(** [word[k]] for a non-negative index. *)
Definition str_getitem {A} (word : string) (k : nat) (cont : ascii → M A) : M A :=
  match String.get k word with
  | Some c => cont c
  | None => raise IndexError
  end.

(** [__init__]: every variable gets its own copy of the vocabulary. *)
Definition init (cw : Crossword) : creator :=
  let vars := elements (variables cw) in
  mkCreator (list_to_map (zip vars (seq 0 (length vars))))
            (replicate (length vars) (words cw)).

(** ** Node consistency *)

Section Solver.

Variable cw : Crossword.

(** The inner loop of [enforce_node_consistency], over the copy of the
    domain taken before it. *)
Fixpoint enforce_node_values (var : variable) (values : list string) : M unit :=
  match values with
  | [] => ret ()
  | value :: rest =>
      let* _ := (if decide (var_length var ≠ String.length value)
                 then domains_remove var value
                 else ret ()) in
      enforce_node_values var rest
  end.

(** The outer loop, over the keys of [self.domains]. *)
Fixpoint enforce_node_vars (vars : list variable) : M unit :=
  match vars with
  | [] => ret ()
  | var :: rest =>
      let* values := domains_getitem var in
      let* _ := enforce_node_values var (elements values) in
      enforce_node_vars rest
  end.

Definition enforce_node_consistency : M unit := λ st,
  enforce_node_vars (map_to_list (domains st)).*1 st.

───

- [EXERCISE DIRECTIONS]: In the data, how many lines include the string "Definition"? Reply with only that number.

- [RESPONSE BELOW]: 3